REQUIREMENT: Transcribe exactly each line of the entries, from the opening line to the line with "#[local] Existing Instance sample_heap.", with both of those lines included.

LISTED RECORDS:
(** C7: the slave implements the replica: over one connection, in whatever chunks
    the bytes arrive, well-formed packets a link can send leave the slave's store
    representing the pairs that applying the packets one after the other to the
    replica gives, and its position is the replica's; the position is in the meta
    store, so a slave started again loads exactly it.  Assumed: neither the data
    nor the meta store ever fails (an update the store refuses is lost, see
    [failed_update_is_skipped]); no reallocation is refused; at most 2^25 bytes
    arrive on the connection; the slave starts at the position it saved; and
    records, hash sizes and packets are few enough to stay below 2^61. *)
Theorem slave_refines (no_refusal : forall n, realloc_ok n = true) cs ms s a am n :
  srep (good := good) s a am -> small n a am -> saved s am -> n + 2 * zlen ms < 2 ^ 61 ->
  Forall (fun m => is_uint64 (m_seq m)) ms ->
  Forall packet_ok (enc_msg <$> ms) -> mjoin cs = enc_stream (enc_msg <$> ms) ->
  zlen (mjoin cs) <= 2 ^ 25 ->
  exists l s' a', slave_feed cs new_Link s = Done (Some l, s') /\ rep (s_ssdb s') a' /\
    replica_of s' a' = foldl applied (replica_of s a) ms /\
    load_status (set_s_pos 0 [] s') = Done s'.
Proof. apply slave_reads, no_refusal. Qed.
End Wire.
End SlaveSpec.

(** * Instances *)

Module SlaveSamples.
Import SlaveSpec LinkSpec BufferSpec SSDBSamples.
#[local] Existing Instance sample_heap.

Abbreviation mem_good := (fun d : @DB Mem.leveldb => Mem.writes d = [] /\ Mem.unreadable d = []).

Definition over (m : @DB Mem.leveldb) : SSDBImpl (H := Mem.leveldb) :=
  mkSSDB (mkQueue (H := Mem.leveldb) m 20000000 0 0 []).
Definition fresh_slave (data meta : @DB Mem.leveldb) : Slave (H := Mem.leveldb) :=
  new_Slave 0 false (over data) (over meta) (lit "127.0.0.1") 8888.

Lemma small_empty : small 0 no_spec no_spec.
Proof. by split; (split; [cbn; lia | intros n; by vm_compute]). Qed.

Lemma fresh_srep (w : list bool) : rep (s_ssdb (fresh_slave (Mem.flaky ∅ w []) (Mem.healthy ∅))) no_spec.
Proof. split; [apply represents_empty |]. split; [apply log_inv_empty | done]. Qed.

(** A slave that has saved its position. *)
Definition saved_slave (data : @DB Mem.leveldb) : Slave :=
  match save_status (fresh_slave data (Mem.healthy ∅)) with Done s => s | _ => fresh_slave data data end.

Lemma saved_slave_spec : exists am, srep (good := mem_good) (saved_slave (Mem.healthy ∅)) no_spec am /\
  small 2 no_spec am /\ saved (saved_slave (Mem.healthy ∅)) am.
Proof.
  assert (srep (good := mem_good) (fresh_slave (Mem.healthy ∅) (Mem.healthy ∅)) no_spec no_spec) as Hs.
  { split; try done; apply (fresh_srep []). }
  destruct (save_status_spec _ _ _ 0 Hs (proj2 small_empty)) as (mt & am & E & Hs' & Hb & Hsv); [lia |].
  unfold saved_slave. rewrite E. exists am. split; [done |]. split; [split; [| done] | done].
  by eapply bounded_le; [apply small_empty | lia].
Qed.

Definition sample_msgs : list Msg :=
  [mkMsg 0 BinlogType.COPY BinlogCommand.BEGIN [] [lit "copy_begin"];
   mkMsg 3 BinlogType.COPY BinlogCommand.KSET (lit "kx") [lit "v"];
   mkMsg 3 BinlogType.COPY BinlogCommand.END [] [lit "copy_end"];
   mkMsg 4 BinlogType.SYNC BinlogCommand.KDEL (lit "kx") []].

Definition sample_wire : bytes := enc_stream (enc_msg <$> sample_msgs).

Lemma slave_refines_witness : exists l s' a',
  slave_feed [take 5 sample_wire; drop 5 sample_wire] new_Link (saved_slave (Mem.healthy ∅)) =
    Done (Some l, s') /\ rep (s_ssdb s') a' /\
  replica_of s' a' = foldl applied (replica_of (saved_slave (Mem.healthy ∅)) no_spec) sample_msgs /\
  load_status (set_s_pos 0 [] s') = Done s'.
Proof.
  destruct saved_slave_spec as (am & Hs & Hb & Hsv).
  apply (slave_refines (good := mem_good) (H0 := sample_heap) (fun _ => eq_refl) [take 5 sample_wire; drop 5 sample_wire]
           sample_msgs (saved_slave (Mem.healthy ∅)) no_spec am 2 Hs Hb Hsv).
  - vm_compute; reflexivity.
  - repeat constructor; vm_compute; congruence.
  - repeat constructor; try discriminate; vm_compute; congruence.
  - vm_compute; reflexivity.
  - vm_compute; congruence.
Defined.

Definition refusing_slave : Slave :=
  set_s_dbs (over (Mem.flaky ∅ [false] [])) (s_meta (saved_slave (Mem.healthy ∅)))
    (saved_slave (Mem.healthy ∅)).
Definition msg1 : Msg := mkMsg 1 BinlogType.SYNC BinlogCommand.KSET (encode_kv_key (lit "x")) [lit "v"].
Definition msg2 : Msg := mkMsg 2 BinlogType.SYNC BinlogCommand.KSET (encode_kv_key (lit "y")) [lit "w"].

Lemma failed_update_is_skipped_witness : exists s' a',
  procs [enc_msg msg1; enc_msg msg2] refusing_slave = Done s' /\ rep (s_ssdb s') a' /\
  kv a' = msg_pairs msg2 (kv no_spec) /\ s_last_seq s' = 2 /\
  load_status (set_s_pos 0 [] s') = Done s'.
Proof.
  destruct saved_slave_spec as (am & [_ Hm _ Hgm Hid Hq] & Hb & Hsv). unfold refusing_slave.
  revert Hm Hgm Hid Hq Hsv. generalize (saved_slave (Mem.healthy ∅)) as s. intros s Hm Hgm Hid Hq Hsv.
  apply (failed_update_is_skipped (good := mem_good) msg1 msg2
           (set_s_dbs (over (Mem.flaky ∅ [false] [])) (s_meta s) s) no_spec am 2 (lit "x") (lit "v")).
  - apply (fresh_srep [false]).
  - exact Hm.
  - exact Hgm.
  - exact Hid.
  - exact Hq.
  - exact Hb.
  - exact Hsv.
  - lia.
  - reflexivity.
  - reflexivity.
  - reflexivity.
  - discriminate.
  - reflexivity.
  - by vm_compute.
  - reflexivity.
  - by vm_compute.
  - intros b. by eexists _, _.
Defined.

Lemma slave_onRead_ends_witness : ends (slave_onRead (lit "garbage") new_Link (saved_slave (Mem.healthy ∅))).
Proof.
  apply (slave_onRead_ends (lit "garbage") new_Link (saved_slave (Mem.healthy ∅))).
  split; vm_compute; congruence.
Defined.

(** A meta store with a position of the old format. *)
Definition old_entry : bytes := lit "new.slave.status|127.0.0.1|8888".
Definition old_meta : @DB Mem.leveldb := Mem.healthy {[old_entry := mem_u64 5 ++ lit "kx"]}.

Lemma old_meta_rep : rep (over old_meta) no_spec.
Proof.
  assert (log_inv {[old_entry := mem_u64 5 ++ lit "kx"]} []) as Hl.
  { rewrite <- insert_empty. apply log_inv_put; [apply log_inv_empty |].
    by eexists (chr 110), _. }
  split; [split; [done | ..] | by split]; intros; try done;
    (transitivity (@None bytes); [by apply lookup_singleton_ne | done]).
Qed.

Lemma migration_witness : let s := fresh_slave (Mem.healthy ∅) old_meta in
  exists s' am', slave_start s = Done (Some s') /\ s_last_seq s' = 5 /\ s_last_key s' = lit "kx" /\
    srep (good := mem_good) s' no_spec am' /\ saved s' am' /\
    LevelDB.contents (ldb (s_meta s')) !! old_key s = None.
Proof.
  apply (migration (good := mem_good) (fresh_slave (Mem.healthy ∅) old_meta) no_spec no_spec 0 5 (lit "kx")).
  - split; [apply (fresh_srep []) | apply old_meta_rep | by split | by split | by vm_compute | by vm_compute].
  - apply small_empty.
  - lia.
  - by vm_compute.
  - discriminate.
  - done.
  - vm_compute. reflexivity.
Defined.
End SlaveSamples.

YOUR RESPONSE:
(** C7: the slave implements the replica: over one connection, in whatever chunks
    the bytes arrive, well-formed packets a link can send leave the slave's store
    representing the pairs that applying the packets one after the other to the
    replica gives, and its position is the replica's; the position is in the meta
    store, so a slave started again loads exactly it.  Assumed: neither the data
    nor the meta store ever fails (an update the store refuses is lost, see
    [failed_update_is_skipped]); no reallocation is refused; at most 2^25 bytes
    arrive on the connection; the slave starts at the position it saved; and
    records, hash sizes and packets are few enough to stay below 2^61. *)
Theorem slave_refines (no_refusal : forall n, realloc_ok n = true) cs ms s a am n :
  srep (good := good) s a am -> small n a am -> saved s am -> n + 2 * zlen ms < 2 ^ 61 ->
  Forall (fun m => is_uint64 (m_seq m)) ms ->
  Forall packet_ok (enc_msg <$> ms) -> mjoin cs = enc_stream (enc_msg <$> ms) ->
  zlen (mjoin cs) <= 2 ^ 25 ->
  exists l s' a', slave_feed cs new_Link s = Done (Some l, s') /\ rep (s_ssdb s') a' /\
    replica_of s' a' = foldl applied (replica_of s a) ms /\
    load_status (set_s_pos 0 [] s') = Done s'.
Proof. apply slave_reads, no_refusal. Qed.
End Wire.
End SlaveSpec.

(** * Instances *)

Module SlaveSamples.
Import SlaveSpec LinkSpec BufferSpec SSDBSamples.
#[local] Existing Instance sample_heap.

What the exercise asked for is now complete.